Activity
Find the line with "Section programs." in the data below, then restate it and all remaining lines exactly, adding nothing.

Supplied records

※ ※ ※

(** [-1] is [None]. *)
Definition position (c : incomingCounts) (f : relationHolderField) : option nat :=
  match lookup_ c with
  | Some m => m !! f
  | None => fst <$> list_find (fun e => ic_field e = f) (entries c)
  end.

Definition bump (d : Z) (e : incomingCount) : incomingCount := {| ic_field := ic_field e; ic_count := ic_count e + d |}.

Definition index_entries (es : list incomingCount) : gmap relationHolderField nat :=
  foldl (fun m p => <[ic_field p.2 := p.1]> m) ∅ (zip (seq 0 (length es)) es).

Definition increment (c : incomingCounts) (f : relationHolderField) : incomingCounts :=
  match position c f with
  | Some p => {| entries := alter (bump 1) p (entries c); lookup_ := lookup_ c |}
  | None =>
      let es := entries c ++ [{| ic_field := f; ic_count := 1 |}] in
      match lookup_ c with
      | Some m => {| entries := es; lookup_ := Some (<[f := length es - 1]> m) |}
      | None => {| entries := es; lookup_ := if (incomingLookupThreshold <? length es)%nat then Some (index_entries es) else None |}
      end
  end.

(** An exhausted entry is overwritten by the last one, which is dropped. *)
Definition decrement (c : incomingCounts) (f : relationHolderField) : outcome incomingCounts :=
  match position c f with
  | None => Ok c
  | Some p =>
      let es := alter (bump (-1)) p (entries c) in
      match es !! p with
      | None => Panic
      | Some e =>
          if (0 <? ic_count e)%Z then Ok {| entries := es; lookup_ := lookup_ c |} else
          let last_ := length es - 1 in
          match es !! last_ with
          | None => Panic
          | Some moved =>
              Ok {| entries := take last_ (<[p := moved]> es);
                    lookup_ := (fun m => let m := delete f m in
                      if (p =? last_)%nat then m else <[ic_field moved := p]> m) <$> lookup_ c |}
          end
      end
  end.
(* ===== verification/Transaction.v ===== *)
(** * Transactions before they commit (src/engine.go)

    What a transaction collects: the resources it took copies of, the entities
    it creates and the rows it deletes; the engine's table from a copy to its
    transaction; and the lists a commit derives from them, of tables to lock, of
    rows to lock and of writes to log. *)
From S2P Require Import Prelude GoReflect RelationSchema SchemaRows RelationModel.

(** ** Data *)

(** [work] and [original] are pointers to detached copies. *)
Record touchedResource := { dbName : string; t_id : Z; ver : Z; t_work : loc; original : loc }.
#[export] Instance touchedResource_eq_dec : EqDecision touchedResource.
Proof. solve_decision. Defined.
Record stagedDelete := { sd_key : nodeKey; sd_ver : Z }.

(** A [transactionResourceKey], and a [transactionResourceLock]. *)
Notation resourceKey := (string * Z)%type (only parsing).
Definition resource_key (r : touchedResource) : resourceKey := (dbName r, t_id r).

(** [resource] is meaningful when [hasResource] is set; the nil
    [resourcePos] is [None]; nil [creates] and [deletes] are empty. *)
Record transactionState := {
  active : bool;
  resource : option touchedResource;
  resources : list touchedResource;
  resourcePos : option (gmap (string * Z) nat);
  bindings : list loc;
  creates : gmap nodeKey loc;
  deletes : gmap nodeKey stagedDelete;
}.

(** The engine, with the heap of [transactionState] objects it points into. *)
Record transactionEngine := { bind : gmap loc positive; states : gmap positive transactionState }.

Definition hasResource (tx : transactionState) : bool := match resource tx with Some _ => true | None => false end.
Definition resourceThreshold : nat := 8.

Definition with_creates (tx : transactionState) (c : gmap nodeKey loc) : transactionState :=
  {| active := active tx; resource := resource tx; resources := resources tx; resourcePos := resourcePos tx;
     bindings := bindings tx; creates := c; deletes := deletes tx |}.
Definition with_deletes (tx : transactionState) (d : gmap nodeKey stagedDelete) : transactionState :=
  {| active := active tx; resource := resource tx; resources := resources tx; resourcePos := resourcePos tx;
     bindings := bindings tx; creates := creates tx; deletes := d |}.

(** ** Collecting *)

Definition begun : transactionState :=
  {| active := true; resource := None; resources := []; resourcePos := None; bindings := []; creates := ∅; deletes := ∅ |}.
Definition begin (en : transactionEngine) : transactionEngine * positive :=
  let h := fresh (dom (states en)) in ({| bind := bind en; states := <[h := begun]> (states en) |}, h).

Definition copyResources (tx : transactionState) : list touchedResource :=
  match resource tx with None => [] | Some r => r :: resources tx end.

Definition created (tx : transactionState) (key : nodeKey) : option loc := creates tx !! key.

Definition stageCreate (tx : transactionState) (key : nodeKey) (work : loc) : outcome transactionState :=
  when negb (active tx) => Fail ErrExpiredSnapshot ;;
  when bool_decide (is_Some (creates tx !! key)) => Fail ErrAlreadyExists ;;
  Ok (with_creates tx (<[key := work]> (creates tx))).

Definition stageDelete (tx : transactionState) (deleted : stagedDelete) : outcome transactionState :=
  when negb (active tx) => Fail ErrExpiredSnapshot ;;
  Ok (with_deletes tx (<[sd_key deleted := deleted]> (deletes tx))).

(** The position index, built once the transaction holds enough resources. *)
Definition position_index (tx : transactionState) : gmap (string * Z) nat :=
  let pos := match resource tx with Some r => {[resource_key r := 0]} | None => ∅ end in
  foldl (fun pos p => <[resource_key p.2 := S p.1]> pos) pos (zip (seq 0 (length (resources tx))) (resources tx)).
(* ===== verification/Locks.v ===== *)
(** * Locking (src/branchlock.go, src/engine.go, src/relation_runtime.go,
      src/view.go, src/snapshot.go, src/tower.go, src/query.go, src/tracked.go)

    The locks an operation takes, as a program of lock steps, and the steps a
    set of goroutines running such programs can make. Every operation takes its
    locks in one global order (the graph lock, the structure locks of tables by
    name, the branch locks by owner, the row locks by table and id; before all of
    them an update takes the mutex of its row, the Tower the mutex of a tree and
    the one of the rebuild), so any set of operations runs to completion as long
    as none deletes a row and none locks a row that another one creates. Both
    conditions are needed: [unlockResource] looks the row up again, so a commit
    that deletes a row it holds locked never unlocks it, and an operation that
    asked for a row before it was there gives back a lock it never took, which
    ends the process. *)
From S2P Require Import Prelude GoReflect RelationSchema SchemaRows RelationModel CommittedGraph Transaction.

(** ** Locks and their order *)

Inductive mode := Read | Write.
Inductive lockName :=
  | UpdateLock (db : string) (id : Z) (* resourceSlot.updateMu, a mutex: only written *)
  | TowerLock (owner : nodeKey)       (* towerWriteLocks, mutexes *)
  | RebuildLock                       (* Tower.rebuildMu, a mutex *)
  | GraphLock                     (* graphMu *)
  | StructureLock (db : string)   (* DB.structureMu *)
  | BranchLock (root : nodeKey)   (* branchLocks *)
  | RowLock (db : string) (id : Z). (* resourceSlot.mu *)
#[export] Instance mode_eq_dec : EqDecision mode.
Proof. solve_decision. Defined.
#[export] Instance lockName_eq_dec : EqDecision lockName.
Proof. solve_decision. Defined.

Definition lock_class (l : lockName) : Z :=
  match l with
  | UpdateLock _ _ => -3 | TowerLock _ => -2 | RebuildLock => -1
  | GraphLock => 0 | StructureLock _ => 1 | BranchLock _ => 2 | RowLock _ _ => 3
  end.
Definition lock_name (l : lockName) : string :=
  match l with
  | RebuildLock | GraphLock => ""
  | TowerLock root | BranchLock root => key_typ root
  | StructureLock db | UpdateLock db _ | RowLock db _ => db
  end.
Definition lock_id (l : lockName) : Z :=
  match l with
  | RebuildLock | GraphLock | StructureLock _ => 0
  | TowerLock root | BranchLock root => key_id root
  | UpdateLock _ id | RowLock _ id => id
  end.
Definition lock_order : lockName -> lockName -> Z :=
  lex_cmp (fun a b => cmp_compare (lock_class a) (lock_class b))
    (lex_cmp (fun a b => string_compare (lock_name a) (lock_name b)) (fun a b => cmp_compare (lock_id a) (lock_id b))).

(** ** Programs *)

(** [Unlock true] finds the row by its id again, as [unlockResource] does;
    [Unlock false] unlocks the slot the operation kept. *)
Inductive action :=
  | Lock (m : mode) (l : lockName)
  | Unlock (by_id : bool) (l : lockName)
  | CreateRow (db : string) (id : Z)
  | DeleteRow (db : string) (id : Z).

(** Locks in order, the body, and the deferred unlocks in reverse. *)
Definition bracket (by_id : bool) (locks : list (mode * lockName)) (body : list action) : list action :=
  ((fun p => Lock p.1 p.2) <$> locks) ++ body ++ ((fun p => Unlock by_id p.2) <$> reverse locks).

Definition row_lock (p : string * Z) : lockName := RowLock p.1 p.2.

(** [lockTouchedBranches]: the distinct roots in order. [branchRoot] is
    [committedBranchRoot]; a table that is not open has none. *)
Definition touched_roots (branchRoot : string -> Z -> option nodeKey) (locks : list (string * Z)) : list nodeKey :=
  SortFunc key_compare (foldl (fun roots p =>
    match branchRoot p.1 p.2 with
    | None => roots
    | Some root => if bool_decide (root ∈ roots) then roots else roots ++ [root]
    end) [] locks).

Definition graph_locks (access : graphAccess) : list (mode * lockName) :=
  match access with
  | graphAccessNone => []
  | graphAccessRead => [(Read, GraphLock)]
  | graphAccessWrite => [(Write, GraphLock)]
  end.

Section programs.
Context `{!MapOrder nodeKey} `{!MapOrder string}.
Context (branchRoot : string -> Z -> option nodeKey) (hasSecondaryIndexes : string -> bool).

(** [committedBranchRoot]. *)
Definition committedBranchRoot (c : committedOwnership) (opened : gset string) (db : string) (id : Z) : option nodeKey :=
  if bool_decide (db ∈ opened) then Some (committedOwnershipRoot c {| key_typ := db; key_id := id |}) else None.

(** [snapshotTouchedResource], for the back references a commit has to write. *)
Definition snapshot_program (key : nodeKey) : list action := bracket true [(Write, RowLock (key_typ key) (key_id key))] [].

※ ※ ※

Answer section
Section programs.
Context `{!MapOrder nodeKey} `{!MapOrder string}.
Context (branchRoot : string -> Z -> option nodeKey) (hasSecondaryIndexes : string -> bool).

(** [committedBranchRoot]. *)
Definition committedBranchRoot (c : committedOwnership) (opened : gset string) (db : string) (id : Z) : option nodeKey :=
  if bool_decide (db ∈ opened) then Some (committedOwnershipRoot c {| key_typ := db; key_id := id |}) else None.

(** [snapshotTouchedResource], for the back references a commit has to write. *)
Definition snapshot_program (key : nodeKey) : list action := bracket true [(Write, RowLock (key_typ key) (key_id key))] [].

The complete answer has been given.